If you thought that you would escape one of my trips to the Soapbox in this issue, you were wrong! "Sorry Darla." - - - - - - - - - - - - - - - - - - - - "Not Really." (From the recent AARP identity theft TV commercial)
I noticed a few weeks ago that some pundits were bemoaning the fact that the current U.S. Congress has passed fewer bills than any other in recent memory. As though this is a bad thing? My thought was, and is: Every law that bunch of dimwits doesn't pass is one more thing that doesn't get screwed up more that it already is!
Another item I want to touch on is the recent flap involving two Gonzaga University Seniors, Eric Fagan and Daniel McIntosh. These men managed to avert an attempted invasion of their apartment by showing a firearm. (Gonzaga is a prestigious, private Jesuit University here in Spokane.) This incident made the national news, so you may have heard about it. If not, fire up your favorite search engine, or here is a link to CNN's take on some of the early details: http://www.cnn.com/2013/11/09/us/gonzaga-guns/
When the story hit the news, public reaction was swift and emphatic! The vast majority critical of the University's firearms policy under these circumstances, and especially the decision to discipline the students.
The 2:00AM campus cops' confiscation of the guns resulted in Fagan and McIntosh reporting them to Spokane Police as stolen! A few days later Gonzaga authorities turned the firearms over to the students' attorney, as the criticism about the way the confiscation was handled continued to build.
Of additional interest, later information coming out of the situation indicated that the students' apartment was not even on campus, and not actually owned by the University. The apartment building is owned by a private third party, and leased by Gonzaga. This further fueled public criticism and opposition to the University's actions and policies as well as giving some credence to the men's assertions that they didn't believe their circumstances made them subject to the campus' no firearms policy.
In spite of the 'Keystone Kops' handling of the situation, after 'due consideration' the University's Disciplinary Board determined that the students were in violation of policy, but would not be suspended or expelled. They would be allowed to continue their education but would be on "probation" for the balance of their tenure at Gonzaga. (Fagan and McIntosh have filed formal appeals to the discipline, which, to the best of my knowledge is still pending.)
While public support of Fagan and McIntosh appeared to far outweigh any support of the University's handling of this matter, there were sporadic instances of public agreement with the action against the students..
One such was a letter to the editor published by the Spokane Spokesman Review. I'll not attempt to recreate the entire letter, but a couple of themes stand out.

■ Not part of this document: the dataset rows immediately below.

(* ===== verification/RingBuf.v ===== *)
(** * Ring buffers

    Models [rt-thread/components/drivers/ipc/ringbuffer.c] and
    [components/drivers/include/ipc/ringbuffer.h], apart from the two functions that
    allocate: the byte queue between interrupt handlers and threads of the serial, USB and
    audio drivers.  The two mirror bits are booleans, the two indices are fields of 15
    bits, and the pool is the list of its bytes. *)

From Stdlib Require Import ZArith Lia Bool.
From stdpp Require Import base tactics numbers list option.
From S2P Require Import Prelude.

Open Scope Z_scope.

Record rt_ringbuffer : Type := mkRb {
  buffer_ptr : list Z;
  read_mirror : bool;
  read_index : Z;
  write_mirror : bool;
  write_index : Z;
  buffer_size : Z
}.

(** The value of a field of 15 bits. *)
Definition u15 (x : Z) : Z := x mod 2 ^ 15.

Definition set_pool (b : list Z) (rb : rt_ringbuffer) : rt_ringbuffer :=
  mkRb b (read_mirror rb) (read_index rb) (write_mirror rb) (write_index rb) (buffer_size rb).
Definition set_read (m : bool) (i : Z) (rb : rt_ringbuffer) : rt_ringbuffer :=
  mkRb (buffer_ptr rb) m (u15 i) (write_mirror rb) (write_index rb) (buffer_size rb).
Definition set_write (m : bool) (i : Z) (rb : rt_ringbuffer) : rt_ringbuffer :=
  mkRb (buffer_ptr rb) (read_mirror rb) (read_index rb) m (u15 i) (buffer_size rb).

Inductive rt_ringbuffer_state : Type :=
| RT_RINGBUFFER_EMPTY
| RT_RINGBUFFER_FULL
| RT_RINGBUFFER_HALFFULL.

Definition rt_ringbuffer_status (rb : rt_ringbuffer) : rt_ringbuffer_state :=
  if read_index rb =? write_index rb then
    if eqb (read_mirror rb) (write_mirror rb) then RT_RINGBUFFER_EMPTY else RT_RINGBUFFER_FULL
  else RT_RINGBUFFER_HALFFULL.

Definition rt_ringbuffer_data_len (rb : rt_ringbuffer) : Z :=
  match rt_ringbuffer_status rb with
  | RT_RINGBUFFER_EMPTY => 0
  | RT_RINGBUFFER_FULL => u32 (buffer_size rb)
  | RT_RINGBUFFER_HALFFULL =>
      let wi := write_index rb in
      let ri := read_index rb in
      if ri <? wi then wi - ri else u32 (buffer_size rb - (ri - wi))
  end.

Definition i16 (x : Z) : Z := (x + 2 ^ 15) mod 2 ^ 16 - 2 ^ 15.

Definition rt_ringbuffer_space_len (rb : rt_ringbuffer) : Z :=
  buffer_size rb - i16 (rt_ringbuffer_data_len rb).

Definition rt_ringbuffer_get_size (rb : rt_ringbuffer) : Z := u16 (buffer_size rb).

Definition RB (A : Type) : Type := M rt_ringbuffer A.

(** [size] is the argument, an [rt_int16_t]; the pool is what the pointer points to. *)
Definition rt_ringbuffer_init (pool : list Z) (size : Z) : RB unit :=
  rt_assert (0 <? size) ;;
  modify (fun _ => mkRb pool false 0 false 0 (i16 (RT_ALIGN_DOWN size RT_ALIGN_SIZE))).

Definition rt_ringbuffer_reset : RB unit :=
  modify (fun rb => mkRb (buffer_ptr rb) false 0 false 0 (buffer_size rb)).

(** [rt_memcpy(&rb->buffer_ptr[d], &ptr[s], n)] *)
Definition copy_in (d : Z) (ptr : list Z) (s n : Z) : RB unit :=
  let! rb := get in
  let! bs := deref (ram_get ptr s n) in
  let! b := deref (ram_put (buffer_ptr rb) d bs) in
  modify (set_pool b).

(** The bytes of [rt_memcpy( , &rb->buffer_ptr[s], n)]. *)
Definition copy_out (s n : Z) : RB (list Z) :=
  let! rb := get in deref (ram_get (buffer_ptr rb) s n).

Definition rt_ringbuffer_put (ptr : list Z) (length : Z) : RB Z :=
  let! rb := get in
  let size := u16 (rt_ringbuffer_space_len rb) in
  if size =? 0 then ret 0
  else
    let length := if size <? length then size else length in
    let W := write_index rb in
    let room := buffer_size rb - W in
    if length <? room then
      copy_in W ptr 0 length ;;
      modify (set_write (write_mirror rb) (W + length)) ;;
      ret length
    else
      copy_in W ptr 0 room ;;
      copy_in 0 ptr room (length - room) ;;
      modify (set_write (negb (write_mirror rb)) (length - room)) ;;
      ret length.

Definition rt_ringbuffer_put_force (ptr : list Z) (length : Z) : RB Z :=
  let! rb := get in
  let space_length := u16 (rt_ringbuffer_space_len rb) in
  let W := write_index rb in
  let n := buffer_size rb in
  let '(ptr, length) := if n <? length then (drop (Z.to_nat (length - n)) ptr, n) else (ptr, length) in
  let room := n - W in
  if length <? room then
    copy_in W ptr 0 length ;;
    modify (set_write (write_mirror rb) (W + length)) ;;
    (if space_length <? length then modify (set_read (read_mirror rb) (W + length)) else ret tt) ;;
    ret length
  else
    copy_in W ptr 0 room ;;
    copy_in 0 ptr room (length - room) ;;
    modify (set_write (negb (write_mirror rb)) (length - room)) ;;
    let! rb' := get in
    (if space_length <? length then
       modify (set_read (if write_index rb' <=? read_index rb' then negb (read_mirror rb')
                         else read_mirror rb') (write_index rb'))
     else ret tt) ;;
    ret length.

(** The number of bytes read, and the bytes. *)
Definition rt_ringbuffer_get (length : Z) : RB (Z * list Z) :=
  let! rb := get in
  let size := rt_ringbuffer_data_len rb in
  if size =? 0 then ret (0, [])
  else
    let length := if size <? length then u16 size else length in
    let R := read_index rb in
    let room := buffer_size rb - R in
    if length <? room then
      let! bs := copy_out R length in
      modify (set_read (read_mirror rb) (R + length)) ;;
      ret (length, bs)
    else
      let! b1 := copy_out R room in
      let! b2 := copy_out 0 (length - room) in
      modify (set_read (negb (read_mirror rb)) (length - room)) ;;
      ret (length, b1 ++ b2).

(** The size and the position in the pool that [*ptr] points to, [None] for NULL. *)
Definition rt_ringbuffer_peek : RB (Z * option Z) :=
  let! rb := get in
  let size := rt_ringbuffer_data_len rb in
  if size =? 0 then ret (0, None)
  else
    let R := read_index rb in
    if size <? u32 (buffer_size rb - R) then
      modify (set_read (read_mirror rb) (R + u16 size)) ;; ret (size, Some R)
    else
      modify (set_read (negb (read_mirror rb)) 0) ;; ret (u32 (buffer_size rb - R), Some R).

Definition rt_ringbuffer_putchar (ch : Z) : RB Z :=
  let! rb := get in
  if rt_ringbuffer_space_len rb =? 0 then ret 0
  else
    copy_in (write_index rb) [ch] 0 1 ;;
    (if write_index rb =? buffer_size rb - 1
     then modify (set_write (negb (write_mirror rb)) 0)
     else modify (set_write (write_mirror rb) (write_index rb + 1))) ;;
    ret 1.

Definition rt_ringbuffer_putchar_force (ch : Z) : RB Z :=
  let! rb := get in
  let full := match rt_ringbuffer_status rb with RT_RINGBUFFER_FULL => true | _ => false end in
  copy_in (write_index rb) [ch] 0 1 ;;
  (if write_index rb =? buffer_size rb - 1 then
     modify (set_write (negb (write_mirror rb)) 0) ;;
     if full then modify (fun rb => set_read (negb (read_mirror rb)) (write_index rb) rb) else ret tt
   else
     modify (set_write (write_mirror rb) (write_index rb + 1)) ;;
     if full then modify (fun rb => set_read (read_mirror rb) (write_index rb) rb) else ret tt) ;;
  ret 1.

Definition rt_ringbuffer_getchar : RB (Z * option Z) :=
  let! rb := get in
  if rt_ringbuffer_data_len rb =? 0 then ret (0, None)
  else
    let! ch := copy_out (read_index rb) 1 in
    (if read_index rb =? buffer_size rb - 1
     then modify (set_read (negb (read_mirror rb)) 0)
     else modify (set_read (read_mirror rb) (read_index rb + 1))) ;;
    ret (1, head ch).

The letter begins with the same old B.S. argument put forth by opponents as gun laws have been modified throughout the nation to allow citizens to better protect themselves over the past 30 years. The writer expressed that he didn't want to see "Spokane return the Old West heritage of violent gunplay in the streets."
Exactly the arguments made as we have progressed to where every state in the Union now has some sort of concealed carry law; the vast majority, 'shall issue' statutes. Yet, the 'blood in the streets' hysteria has not come to pass, and according to national statistics, violent crime is now at a lower level than it has been in decades. It is also interesting to note that many of those cities and states that resisted most strongly the liberalization of gun laws, also have much higher murder rates than the rest of the country.
The letter writer's statement that really made me shake my head was this: "As a University Professor myself, I want to feel secure in the knowledge that only campus security and police posses weapons."
Well Prof, that's all you have is a 'feeling.' I neither know, nor care, where you ply your professorial trade, but if you really believe that the only weapons in and around your campus environment are in the hands of campus security or police, you are one naive dude!
Does that 'no weapons' policy that makes you feel so secure have a prayer of preventing an Adam Lanza wannabe from bringing a gun within your institution? We both know the answer to that, don't we?
I refer to this story to again take the opportunity to bring forward the ineffectiveness and downright dangers involved in these so called 'no firearms allowed zones'. This issue was discussed along with the 'universal background check' debate going on at the time in my January/February 2013 newsletter. To review that issue click HERE.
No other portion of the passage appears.